Mortgage lending to fall in 2024
UK Finance has today published its housing and mortgage market forecasts for 2024 and 2025 together with projections for 2023 full year numbers.
Key figures for 2023
In 2023, higher interest rates and household costs limited access to mortgage credit. Affordability constraints have also dampened external remortgaging activity, although there was growth in the internal product transfer market, where affordability tests are not required. Cost of living and interest rate pressures also pushed more customers into arrears, which were up on the historically low number in 2022, although the total represents only around one per cent of total outstanding mortgages in the UK.
2023 | Year on year change | |
Gross Lending | £226bn | -28% |
Lending for house purchase | £130bn | -23% |
External remortgaging | £65bn | -21% |
Internal product transfer | £219bn | +11% |
New buy to let purchase lending | £8bn | -53% |
Arrears | 105,600 | +30% |
Possessions | 4,400 | +13% |
2024 forecast figures
The outlook for 2024 is one of continuing challenges in the mortgage market; however, the main pressures on affordability look to be peaking now. Whilst it will take some time for the pressure on household finances to recede, we expect things to begin to look up in 2025. Meanwhile, prudent lending standards and extensive lender forbearance will minimise the number of customers who struggle with their mortgage payments through this period.

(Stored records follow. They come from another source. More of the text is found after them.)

(* ===================================================================== *)
(** * Part II: notions of the specification and sample inputs             *)
(* ===================================================================== *)

Import RSA.
Local Open Scope string_scope.
Local Open Scope list_scope.
Local Open Scope Z_scope.

(** A public key as its constructor leaves it. *)
Definition public_key (n e : Z) (ts : list nat) (id : string) : RSAKey :=
  {| key_n := n; key_e := e; key_d := None; key_p := None; key_q := None;
     key_size := 8 * ((Z.log2_up n + 7) / 8); identifier := id; texts := ts |}.

(** ** Text pairs *)

(** "Invariant: at least one field is present." *)
Definition has_field (t : text_pair) : bool :=
  match cipher t, plain t with
  | None, None => false
  | _, _ => true
  end.

Definition texts_invariant (st : store) (key : RSAKey) : Prop :=
  forall a, In a (texts key) -> exists t, st !! a = Some t /\ has_field t = true.

(** ** Hastad: three keys, [e = 3], [m = 3] *)

Definition hastad_keys : list RSAKey :=
  [public_key 55 3 [0%nat] "k1"; public_key 391 3 [1%nat] "k2"; public_key 1189 3 [2%nat] "k3"].

Definition hastad_store : store :=
  map (fun key => {| cipher := Some (3 ^ 3 mod key_n key); plain := None |}) hastad_keys.

(** ** Common primes: 55 = 5 * 11 and 187 = 11 * 17 *)

Definition shared_keys : list RSAKey :=
  [public_key 55 3 [0%nat] "a"; public_key 187 3 [1%nat] "b"].

Definition shared_store : store :=
  [{| cipher := Some 8; plain := None |}; {| cipher := Some 27; plain := None |}].

(** ** Hash values *)

(** The message "hello" as an integer, and its SHA-1 digest. *)
Definition hello : Z := 448378203247.

Definition sha1_hello : list Z :=
  [170; 244; 198; 29; 220; 197; 232; 162; 218; 190; 222; 15; 59; 72; 44; 217; 174; 169; 67; 77].

(** The hash primitives at the one point where the sample inputs call
    them. *)
Definition sample_hashlib (hash_function : string) (data : list Z) : list Z :=
  if String.eqb hash_function "sha1" && bool_decide (data = i2b hello) then sha1_hello else [].

(** ** The middle variant of the signature forgery *)

(** What the loop that builds [signature_suffix] keeps true before it
    treats bit [b]: the number is odd, fits in [b] bits, and its cube agrees
    with the target [s] on the low [b] bits. *)
Definition suffix_inv (s ss b : Z) : Prop :=
  ss mod 2 = 1 /\ 0 <= ss < 2 ^ Z.max b 1 /\ (ss ^ 3) mod 2 ^ b = s mod 2 ^ b.

(** ** The suffix variant of the signature forgery *)

Definition asn1_sha1 : list Z := [48; 33; 48; 9; 6; 5; 43; 14; 3; 2; 26; 5; 0; 4; 20].

(** A key of 512 bits with [e = 3]: too short for the forgery. *)
Definition short_key : RSAKey :=
  public_key
    8577288823368547777506365985770224479850160628302699760245892380428760863957651136633966766711570092609774782124423628890412995309570862409421087797262833
    3 [0%nat] "short".

(** A key of 1024 bits with [e = 3]. *)
Definition long_key : RSAKey :=
  public_key
    135580788759405669383425809129769499789588939748030114560065169939647362053778121493149058782410844796278175369150359583999101894732510237397895750868073769273435083965157717021044298212910694740250215183247601240782247420420081181526918872968272271437367466307620337018621083883259927883850920058707763160201
    3 [0%nat] "long".

(** The store in which the first pair holds the plaintext "hello". *)
Definition hello_store : store := [{| cipher := None; plain := Some hello |}].

(** The integer that the suffix variant takes the root of (lines 619-620). *)
Definition suffix_target (key : RSAKey) (plaintext_prefix : list Z) : Z :=
  b2i (plaintext_prefix ++ repeat 0 (Z.to_nat (key_size key / 8 - len plaintext_prefix))).

(** "[s^e mod n], encoded in [size/8] bytes, begins with [prefix]". *)
Definition begins_with_prefix (key : RSAKey) (plaintext_prefix : list Z) (signature : Z) : Prop :=
  slice_to (i2b_size ((signature ^ key_e key) mod key_n key) (key_size key))
           (len plaintext_prefix) = plaintext_prefix.

#[global] Instance begins_with_prefix_dec key plaintext_prefix signature :
  Decision (begins_with_prefix key plaintext_prefix signature).
Proof. unfold begins_with_prefix. apply _. Defined.

(** ** The parity oracle *)

(** Decryption inverts encryption on the residues of [n]: what makes
    [(n, e, d)] a working private key. *)
Definition rsa_inverts (n e d : Z) : Prop :=
  forall x, 0 <= x < n -> ((x ^ e mod n) ^ d) mod n = x.

(** The parity oracle of the private key [(n, d)]: "LSB of the decrypted
    plaintext". *)
Definition lsb_oracle (n d : Z) (ciphertext : Z) : Z := pow_mod ciphertext d n mod 2.

(** What the loop of [parity] keeps true after [k] turns, for the plaintext
    [m]: [numerator] is the integer part of [2^k * m / n], and the loop holds
    the ciphertext of the remainder. *)
Definition parity_inv (n e m : Z) (calls0 : list Z) (s : parity_state) (k : Z) : Prop :=
  0 <= k /\ counter s = k /\ denominator s = 2 ^ k
  /\ 0 <= numerator s
  /\ 0 <= 2 ^ k * m - numerator s * n < n
  /\ p_cipher s = ((2 ^ k * m - numerator s * n) ^ e) mod n
  /\ lower_bound s = (n * numerator s) / 2 ^ k
  /\ upper_bound s = (n * (numerator s + 1)) / 2 ^ k
  /\ len (calls s) = len calls0 + k.

(** ** The padding-oracle engine *)

Import CBC.

(** The verdict of the oracle on the query that [decrypt] builds from the
    guess [g], when the previous response is [r]. *)
Definition verdict {R} (oracle : list Z -> list Z -> R -> bool * R) (self : PaddingOracle)
           (payload_prefix payload_decrypt : list Z) (s : state R) (g : Z) (r : R) : bool :=
  fst (oracle (snd (query self payload_prefix payload_decrypt s g))
              (fst (query self payload_prefix payload_decrypt s g)) r).

(** "256 guesses at one position all return false." *)
Definition all_rejected {R} (oracle : list Z -> list Z -> R -> bool * R) (self : PaddingOracle)
           (payload_prefix payload_decrypt : list Z) (s : state R) : Prop :=
  forall g r, In g (range 0 256) -> verdict oracle self payload_prefix payload_decrypt s g r = false.

(** The state in which the engine goes on after 256 rejections under
    [is_correct]: padding 0x01 is assumed, the bytes from the position on
    are turned towards the padding 0x02, the plaintext is the byte 0x01. *)
Definition assume_padding_1 {R} (s : state R) (r : R) : state R :=
  {| payload_modify := slice_to (payload_modify s) (position s)
                       ++ xor [slice_from (payload_modify s) (position s); [1]; [2]];
     position := position s - 1;
     plaintext := [1];
     is_correct := false;
     resp := r |}.

(** An oracle that rejects every query. *)
Definition deaf_oracle (payload iv : list Z) (previous_resp : unit) : bool * unit := (false, tt).

Definition oracle16 : PaddingOracle := {| block_size := 16 |}.

(** A key of the toy cipher under which the block ['A' * 16] decrypts to a
    block that ends in the bytes 0x43 0x02. *)
Definition filler_key : list Z := repeat 0 14 ++ [2; 67].

(** Another key of the toy cipher. *)
Definition other_key : list Z := [1; 2; 3; 4; 5; 6; 7; 8; 9; 10; 11; 12; 13; 14; 15; 16].

(** "YELLOW SUBMARINE" *)
Definition yellow_submarine : list Z :=
  [89; 69; 76; 76; 79; 87; 32; 83; 85; 66; 77; 65; 82; 73; 78; 69].

(** The state of [decrypt] when it begins the block ['A' * 16]. *)
Definition filler_state : state unit :=
  {| payload_modify := repeat 65 16; position := 15; plaintext := [];
     is_correct := false; resp := tt |}.

(** ** Copies of a key *)

(** The copy that [memo] records for the dictionary at [a]. *)
Definition copy_of (memo : list (nat * nat)) (a : nat) : option nat :=
  option_map snd (List.find (fun m => Nat.eqb (fst m) a) memo).

(** What the memo of [deepcopy] keeps true: every dictionary of the
    original store [st0] that it lists has its copy at a new address of
    [st], with the same contents, and no two dictionaries share a copy. *)
Definition memo_ok (st0 st : store) (memo : list (nat * nat)) : Prop :=
  (forall a a', copy_of memo a = Some a' ->
                (length st0 <= a' < length st)%nat /\ (a < length st0)%nat /\
                st !! a' = st0 !! a) /\
  (forall a b x, copy_of memo a = Some x -> copy_of memo b = Some x -> a = b).

(** Every address of the key is an address of the store. *)
Definition texts_valid (st : store) (key : RSAKey) : Prop :=
  forall a, In a (texts key) -> (a < length st)%nat.

(** A store and a key whose first and third text pair are one dictionary. *)
Definition alias_store : store :=
  [{| cipher := Some 8; plain := None |}; {| cipher := Some 27; plain := Some 3 |}].

Definition alias_key : RSAKey := public_key 55 3 [0%nat; 1%nat; 0%nat] "k".

(** ** Faulty signatures *)

(** The message as [faulty] compares it: [padding(message)] when a padding
    is given. *)
Definition padded (padding : option (Z -> Z)) (message : Z) : Z :=
  match padding with
  | Some f => f message
  | None => message
  end.

(** ** Blinding *)

(** The oracle of the private key [(n, d)]: it signs, or decrypts, by
    raising to the power [d] modulo [n]. *)
Definition power_oracle (n d : Z) (x : Z) : Z := pow_mod x d n.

We are forecasting the following for 2024:
- Gross lending to fall by a further 5% to £215bn
- Lending for house purchase to fall by a further 8% to £120bn
- External remortgaging activity to fall by a further 8%to £60bn
- Internal product transfers to fall by 8% to £202bn
- Buy-to-let purchase lending to fall by a further 13% to £7bn
- Arrears to increase to 128,800 cases by the end of 2024.
- Possessions to increase by 16% to 5,100 – this would still see possessions lower than in any year from 2019 all the way back to 1981, when the mortgage market was a little over half its current size.
James Tatch, head of analytics at UK Finance, said: “2023 was a challenging year for both prospective and existing mortgage borrowers, facing affordability pressures from higher interest rates and the increased cost-of-living, as well as house prices still at elevated levels relative to income. In the face of these challenges, borrowing for house purchase has been constrained. At the same time most existing customers looking to refinance their loans chose to take a Product Transfer with their current lender, where affordability tests are not required.
“With these pressures unlikely to ease significantly in the short term, we expect lending to remain weak in 2024, with a gradual improvement in affordability reflected in a modest increase in activity levels in 2025.
“The challenging environment has also pushed more households into mortgage arrears. However, the rigorous affordability tests in place since 2014 are now working to ensure that the vast majority of customers can still afford their mortgage payments even with the increased pressure on their finances. Although we forecast more customers will encounter arrears next year, we expect numbers to peak well below levels seen previously.
“As always, any customers who do find themselves in difficulty should speak to their lender at an early stage, as the industry continues to provide help to anyone struggling with a range of tailored support options.”
Market overview: a sharp contraction following post-lockdown strength
Amidst the ongoing squeeze on household finances, 2023 was, as expected, a difficult year for mortgage customers.
For those looking to enter or move in the housing market, the higher cost-of-living and interest rate rises seen since the start of 2022 significantly raised the bar for consumers to pass affordability tests for mortgages. This led to a fall in lending for house purchase in 2023 of some 23%, to £130bn. In 2024, despite some easing in cost pressures, the level of prices and interest rates will continue to weigh heavily, and we forecast house purchase lending will fall by a more modest 8% to £120bn.
The same factors have also acted as a brake on activity in the external remortgage market, which fell by 21% in 2023 to £65bn. However, with lenders competing to retain customers against a backdrop of weak new lending volumes, more customers took out a new Product Transfer (PT) deal with their existing lender, which are not subject to affordability tests. The PT market grew by 11% in 2023 to £219bn. Next year, we anticipate that both external remortgaging and PTs will fall away slightly, following a peak in maturing two-year fixed rate deals in 2023.